En otros ámbitos lo vemos claro. Un empresario es libre de contratar o no a un trabajador.  Pero una vez que lo asume, no puede desprenderse de él cuando le conviene, sin cumplir una serie de requisitos y  sin una indemnización. Y en algunos casos, simplemente se le prohíbe hacerlo. Así, nadie puede despedir a una trabajadora embarazada, precisamente porque la mujer y el nasciturus merecen una protección especial en esa situación.

El aborto como derecho de la mujer consagra el despido libre del feto en su versión más radical. En cambio, una regulación del aborto en función de indicaciones, supone que puede haber un conflicto de derechos, y que hay que buscar un equilibrio que tenga en cuenta los bienes que hay que proteger en cada caso.

Con la ley ahora vigente, más del 90% de los abortos se realizan a petición de la mujer, sin que vengan condicionados por ningún motivo de salud o de anomalías del feto. Simplemente, son embarazos no planificados y no aceptados. Al desaparecer el aborto como derecho, los críticos de la reforma aseguran que las mujeres se verán sometidas a una “maternidad obligada”. Lo dicen como si el Estado estuviera exigiendo a las mujeres que aporten un hijo a la patria.

En realidad, la mujer que espera un hijo –a no ser en caso de violación– ha ejercido ya su libertad en diversos momentos. Por mucho que se afirme que una cosa es el sexo y otra la reproducción, el embarazo recuerda que algo tienen que ver. Para disociarlos, hay una panoplia cada vez más amplia de anticonceptivos, incluso financiados por la Sanidad pública, cuya difusión iba a ser el sistema más eficaz para prevenir el aborto. Pero algo falla. A veces lo que falla son los propios anticonceptivos.  Según las estadísticas de 2012, el 33% de  las mujeres que abortaron dijeron que no utilizaban anticonceptivos, pero el 42% sí los utilizaban (el resto, no consta), así que el “sexo seguro” deja bastante que desear. Ni tan siquiera la “píldora del día después” en venta libre, que por fin iba a ser la panacea, ha evitado que haya un aborto por cada cuatro nacimientos.

Última criba

En esta perspectiva, el aborto aparece como el método de control de natalidad de último recurso,  que es lo que todo el mundo decía que no debía ser. Lo que ha cambiado es que a partir de ese momento está en juego también la vida de un tercero, al que la ley vigente ha privado de toda protección.

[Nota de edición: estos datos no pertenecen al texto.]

Lemma in_table_delete m r m' r' : in_table m r -> delete_from m r = Ok m' ->
  in_table m' r' <-> in_table m r' /\ ~ (pr_ip r' = pr_ip r /\ pr_id r' = pr_id r).
Proof.
  intros _ (rs & Hm & _ & ->)%delete_from_spec. unfold in_table.
  destruct (decide (pr_ip r' = pr_ip r)) as [Ei|Ei].
  - rewrite Ei. case_decide as Ed.
    + rewrite lookup_delete_eq. split; [by intros (? & ? & _)|].
      intros [(rs' & Hm' & Hl) Hne]. rewrite Hm in Hm'. injection Hm' as <-.
      assert (delete (pr_id r) rs !! pr_id r' = Some r') as Hd.
      { rewrite lookup_delete_ne; [done|]. intros E. by apply Hne. }
      by rewrite Ed, lookup_empty in Hd.
    + rewrite lookup_insert_eq. split.
      * intros (rs' & [= <-] & Hl). apply lookup_delete_Some in Hl as [Hne Hl].
        split; [by exists rs|]. intros [_ E]. congruence.
      * intros [(rs' & Hm' & Hl) Hne]. rewrite Hm in Hm'. injection Hm' as <-.
        eexists. split; [done|]. apply lookup_delete_Some. split; [|done].
        intros E. by apply Hne.
  - assert (forall x, (if decide (delete (pr_id r) rs = ∅) then delete (pr_ip r) m
      else <[pr_ip r := delete (pr_id r) rs]> m) !! pr_ip r' = x <-> m !! pr_ip r' = x) as Hsame.
    { intros x. case_decide; [by rewrite lookup_delete_ne|by rewrite lookup_insert_ne]. }
    split.
    + intros (rs' & Hl & Hr). apply Hsame in Hl. split; [by exists rs'|]. by intros [? _].
    + intros [(rs' & Hl & Hr) _]. exists rs'. split; [by apply Hsame|done].
Qed.

Lemma in_table_can_delete m r : in_table m r -> exists m', delete_from m r = Ok m'.
Proof.
  intros (rs & Hm & Hl). unfold delete_from. rewrite Hm, Hl. by eexists.
Qed.

(** ** The userspace firewall as a [Firewall] *)
Section usp.
Context (ruleKey : list Prefix -> Network -> Protocol -> option Port -> option Port ->
  Action -> string).
Context (native_add : list Prefix -> Network -> Action -> M string)
  (native_delete : string -> M unit).
(** [uuid.New().String()]: the n-th value of the generator; values do not
    repeat. *)
Context (uuid : nat -> string) (uuid_inj : forall i j, uuid i = uuid j -> i = j).

(** The firewall and the number of uuids drawn. *)
Definition UspFw : Type := Manager * nat.

Definition usp_AddPeerFiltering (a : peer_args) (f : UspFw) : UspFw * (fw_error + list PeerRule) :=
  match AddPeerFiltering (uuid f.2) (pa_policy a) (pa_ip a) (pa_proto a) (pa_sPort a) (pa_dPort a)
          (pa_action a) (tables f.1) with
  | Ok (t, r) => ((set_tables t f.1, S f.2), inr [r])
  | _ => (f, inl "invalid IP"%string)
  end.

Definition usp_DeletePeerRule (r : PeerRule) (f : UspFw) : UspFw * option fw_error :=
  match DeletePeerRule r (tables f.1) with
  | Ok t => ((set_tables t f.1, f.2), None)
  | _ => (f, Some "delete rule: no rule with such id"%string)
  end.

Definition usp_AddRouteFiltering (a : route_args) (f : UspFw) : UspFw * (fw_error + string) :=
  match m_addRouteFiltering ruleKey native_add (ra_policy a) (ra_sources a) (ra_destination a)
          (ra_proto a) (ra_sPort a) (ra_dPort a) (ra_action a) f.1 with
  | Ok (m, id) => ((m, f.2), inr id)
  | _ => (f, inl "native firewall"%string)
  end.

Definition usp_DeleteRouteRule (id : string) (f : UspFw) : UspFw * option fw_error :=
  match m_deleteRouteRule native_delete id f.1 with
  | Ok m => ((m, f.2), None)
  | _ => (f, Some "route rule not found"%string)
  end.

#[export] Instance usp_firewall : Firewall UspFw PeerRule := {
  fwAddPeerFiltering := usp_AddPeerFiltering;
  fwDeletePeerRule := usp_DeletePeerRule;
  fwAddRouteFiltering := usp_AddRouteFiltering;
  fwDeleteRouteRule := usp_DeleteRouteRule;
  fwFlush := fun f => (f, None);
  fwIsStateful := fun f => stateful f.1 }.

(** The rule that the firewall builds for its arguments. *)
Definition build_rule (id : string) (a : peer_args) : PeerRule :=
  let i := Unmap (AddrFromSlice (pa_ip a)) in
  let ipLayer := if Is4 i then LayerTypeIPv4 else LayerTypeIPv6 in
  mkPeerRule id (pa_policy a) i ipLayer
    (negb (bool_decide (i = IPv4Unspecified) || bool_decide (i = IPv6Unspecified)))
    (protoToLayer (pa_proto a) ipLayer) (pa_sPort a) (pa_dPort a)
    (bool_decide (pa_action a = ActionDrop)).

Definition usp_peer_installed (f : UspFw) (r : PeerRule) : Prop :=
  in_table (rule_table (tables f.1) (pr_drop r)) r.
Definition usp_route_installed (f : UspFw) (id : string) : Prop :=
  is_Some (routeRulesMap (tables f.1) !! id).

(** The tables are consistent, the rules carry drawn uuids, and route rules
    are not delegated to a native firewall. *)
Record usp_inv (f : UspFw) : Prop := {
  ui_tables : tables_inv (tables f.1);
  ui_uuids : forall r, usp_peer_installed f r -> exists k, k < f.2 /\ pr_id r = uuid k;
  ui_native : nativeRouter f.1 && nativeFirewall f.1 = false }.

Lemma AddPeerFiltering_builds a id t : IsValid (AddrFromSlice (pa_ip a)) = true ->
  let r := build_rule id a in
  AddPeerFiltering id (pa_policy a) (pa_ip a) (pa_proto a) (pa_sPort a) (pa_dPort a) (pa_action a) t =
  Ok (if pr_drop r
      then mkTables (<[pr_ip r := <[id := r]> (default ∅ (incomingDenyRules t !! pr_ip r))]>
             (incomingDenyRules t)) (incomingRules t) (rr_heap t) (rr_next t) (routeRules t)
             (routeRulesMap t)
      else mkTables (incomingDenyRules t)
             (<[pr_ip r := <[id := r]> (default ∅ (incomingRules t !! pr_ip r))]> (incomingRules t))
             (rr_heap t) (rr_next t) (routeRules t) (routeRulesMap t), r).
Proof. intros Hv. unfold AddPeerFiltering. rewrite Hv. reflexivity. Qed.

(** The tables after an addition: one table has the rule, the other is as
    before. *)
Lemma add_tables r t : let t' :=
    if pr_drop r
    then mkTables (<[pr_ip r := <[pr_id r := r]> (default ∅ (incomingDenyRules t !! pr_ip r))]>
           (incomingDenyRules t)) (incomingRules t) (rr_heap t) (rr_next t) (routeRules t)
           (routeRulesMap t)
    else mkTables (incomingDenyRules t)
           (<[pr_ip r := <[pr_id r := r]> (default ∅ (incomingRules t !! pr_ip r))]> (incomingRules t))
           (rr_heap t) (rr_next t) (routeRules t) (routeRulesMap t) in
  (forall rs, rule_table t (pr_drop r) !! pr_ip r = Some rs -> rs !! pr_id r = None) ->
  forall r', in_table (rule_table t' (pr_drop r')) r' <->
             in_table (rule_table t (pr_drop r')) r' \/ r' = r.
Proof.
  intros t' Hnew r'. unfold t'. destruct (pr_drop r) eqn:Ed, (pr_drop r') eqn:Ed';
    cbn [rule_table incomingDenyRules incomingRules] in *.
  - by apply in_table_add.
  - split; [by left|]. intros [?| ->]; [done|congruence].
  - split; [by left|]. intros [?| ->]; [done|congruence].
  - by apply in_table_add.
Qed.

Lemma usp_add_ok f a : usp_inv f -> args_ok a ->
  let '(f', res) := usp_AddPeerFiltering a f in
  usp_inv f' /\ stateful f'.1 = stateful f.1 /\
  (forall x, usp_route_installed f' x <-> usp_route_installed f x) /\
  match res with
  | inl _ => forall r, usp_peer_installed f' r <-> usp_peer_installed f r
  | inr rs =>
      (forall r, usp_peer_installed f' r <-> usp_peer_installed f r \/ r ∈ rs) /\ rs <> [] /\
      NoDup rs /\ forall r, r ∈ rs -> ~ usp_peer_installed f r /\ r = build_rule (pr_id r) a
  end.
Proof.
  intros [Ht Hu Hn] (Hv & Hsp & Hdp). unfold usp_AddPeerFiltering.
  pose proof (AddPeerFiltering_builds a (uuid f.2) (tables f.1) Hv) as E. cbv zeta in E.
  rewrite E. set (r := build_rule (uuid f.2) a) in *.
  assert (forall r', usp_peer_installed f r' -> pr_id r' <> uuid f.2) as Hfresh.
  { intros r' Hr' Eid. destruct (Hu r' Hr') as (k & Hk & Hid). rewrite Hid in Eid.
    apply uuid_inj in Eid. lia. }
  assert (forall rs, rule_table (tables f.1) (pr_drop r) !! pr_ip r = Some rs -> rs !! pr_id r = None) as Hnew.
  { intros rs Hrs. destruct (rs !! pr_id r) as [r'|] eqn:Er; [|done].
    assert (pr_id r' = pr_id r /\ pr_ip r' = pr_ip r /\ pr_drop r' = pr_drop r) as (E1 & E2 & E3).
    { unfold rule_table in Hrs. destruct (pr_drop r).
      - destruct (ti_deny _ Ht _ _ Hrs) as [_ Hall]. destruct (Hall _ _ Er) as (? & ? & ? & _). done.
      - destruct (ti_accept _ Ht _ _ Hrs) as [_ Hall]. destruct (Hall _ _ Er) as (? & ? & ? & _). done. }
    destruct (Hfresh r'); [|exact E1]. unfold usp_peer_installed. rewrite E3. exists rs.
    rewrite E1, E2. done. }
  pose proof (add_tables r (tables f.1) Hnew) as Hadd. cbv zeta in Hadd.
  set (t' := if pr_drop r then _ else _) in *.
  assert (tables_inv t') as Ht'.
  { unfold t'. destruct (pr_drop r) eqn:Ed; (apply tables_inv_peers; [done|..]).
    - by apply (peer_table_add true _ (pr_ip r) r (ti_deny _ Ht)).
    - apply (ti_accept _ Ht).
    - apply (ti_deny _ Ht).
    - by apply (peer_table_add false _ (pr_ip r) r (ti_accept _ Ht)). }
  assert (routeRulesMap t' = routeRulesMap (tables f.1)) as Hrm by (unfold t'; by destruct (pr_drop r)).
  clearbody t'.
  assert (forall r', usp_peer_installed (set_tables t' f.1, S f.2) r' <->
    usp_peer_installed f r' \/ r' = r) as Hin by exact Hadd.
  split_and!.
  - constructor; [done| |done]. intros r' [Hr'| ->]%Hin.
    + destruct (Hu r' Hr') as (k & Hk & ?). exists k. split; [cbn; lia|done].
    + exists f.2. split; [cbn; lia|done].
  - done.
  - intros x. unfold usp_route_installed. cbn. by rewrite Hrm.
  - intros r'. by rewrite Hin, list_elem_of_singleton.
  - done.
  - apply NoDup_singleton.
  - intros r' ->%list_elem_of_singleton. split; [|done]. intros Hr'. by apply (Hfresh r).
Qed.

Lemma usp_delete_ok f r : usp_inv f -> usp_peer_installed f r ->
  let '(f', err) := usp_DeletePeerRule r f in
  err = None /\ usp_inv f' /\ stateful f'.1 = stateful f.1 /\
  (forall x, usp_route_installed f' x <-> usp_route_installed f x) /\
  (forall r', usp_peer_installed f' r' <-> usp_peer_installed f r' /\ r' <> r).
Proof.
  intros [Ht Hu Hn] Hr. unfold usp_DeletePeerRule, DeletePeerRule.
  destruct (in_table_can_delete _ _ Hr) as [m' Hd].
  set (t' := if pr_drop r
             then mkTables m' (incomingRules (tables f.1)) (rr_heap (tables f.1)) (rr_next (tables f.1))
                    (routeRules (tables f.1)) (routeRulesMap (tables f.1))
             else mkTables (incomingDenyRules (tables f.1)) m' (rr_heap (tables f.1))
                    (rr_next (tables f.1)) (routeRules (tables f.1)) (routeRulesMap (tables f.1))).
  assert ((if pr_drop r
           then m ← delete_from (incomingDenyRules (tables f.1)) r;
                Ok (mkTables m (incomingRules (tables f.1)) (rr_heap (tables f.1))
                      (rr_next (tables f.1)) (routeRules (tables f.1)) (routeRulesMap (tables f.1)))
           else m ← delete_from (incomingRules (tables f.1)) r;
                Ok (mkTables (incomingDenyRules (tables f.1)) m (rr_heap (tables f.1))
                      (rr_next (tables f.1)) (routeRules (tables f.1)) (routeRulesMap (tables f.1))))
          = Ok t') as E.
  { unfold t'. unfold rule_table in Hd. destruct (pr_drop r); by rewrite Hd. }
  rewrite E. clear E.
  assert (tables_inv t') as Ht'.
  { unfold t', rule_table in *. destruct (pr_drop r); (apply tables_inv_peers; [done|..]).
    - by eapply peer_table_delete; [apply (ti_deny _ Ht)|].
    - apply (ti_accept _ Ht).
    - apply (ti_deny _ Ht).
    - by eapply peer_table_delete; [apply (ti_accept _ Ht)|]. }
  assert (forall r', in_table (rule_table t' (pr_drop r')) r' <->
    in_table (rule_table (tables f.1) (pr_drop r')) r' /\ r' <> r) as Hin.
  { intros r'. destruct (decide (pr_drop r' = pr_drop r)) as [Edr|Edr].
    - assert (rule_table t' (pr_drop r') = m') as -> by (unfold t'; rewrite Edr; by destruct (pr_drop r)).
      rewrite Edr, (in_table_delete _ r m' r' Hr Hd). split; intros [Ha Hb]; (split; [done|]).
      + intros ->. by apply Hb.
      + intros [E1 E2]. apply Hb. destruct Ha as (rs & Hl & Hi), Hr as (rs' & Hl' & Hi').
        rewrite E1, Hl' in Hl. injection Hl as <-. rewrite E2, Hi' in Hi. congruence.
    - assert (rule_table t' (pr_drop r') = rule_table (tables f.1) (pr_drop r')) as ->.
      { unfold t'. destruct (pr_drop r), (pr_drop r'); done. }
      split; [intros ?; split; [done|by intros ->]|by intros [? _]]. }
  assert (routeRulesMap t' = routeRulesMap (tables f.1)) as Hrm by (unfold t'; by destruct (pr_drop r)).
  clearbody t'. split_and!; [done| |done| |exact Hin].
  - constructor; [done| |done]. intros r' [Hr' _]%Hin. by apply Hu.
  - intros x. unfold usp_route_installed. cbn. by rewrite Hrm.
Qed.

Definition usp_route_key (a : route_args) : string :=
  ruleKey (ra_sources a) (ra_destination a) (ra_proto a) (ra_sPort a) (ra_dPort a) (ra_action a).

Pero si el único modo de respetar una maternidad libre es permitir a la mujer  que aborte al hijo que no desea, habría que llevar esta lógica  hasta el final. Por un parte, sin distinguir entre motivos “buenos” y “malos” para abortar. Por ejemplo, el aborto selectivo por razón del sexo –discernible cada vez más temprano– tendría también carta de naturaleza. De hecho,  se está extendiendo ya a Europa y Norteamérica, por influencia de la diáspora asiática y como una necesidad cada vez más admitida de “equilibrio familiar”. Y si las que salen perdiendo suelen ser las niñas, por lo menos habrán contribuido a salvaguardar los derechos de la madre.

Por otra parte, siempre dentro de un sistema de plazos, no tendría por qué limitarse a los tres primeros meses. Un embarazo querido puede transformarse en indeseado más allá de ese plazo, por distintos imponderables: el abandono por parte de la pareja o el surgimiento de una nueva oportunidad laboral, pueden hacer que el embarazo ya no sea deseado. Si no queremos obligar a la maternidad, habría que respetar también el deseo de la mujer ante esos cambios.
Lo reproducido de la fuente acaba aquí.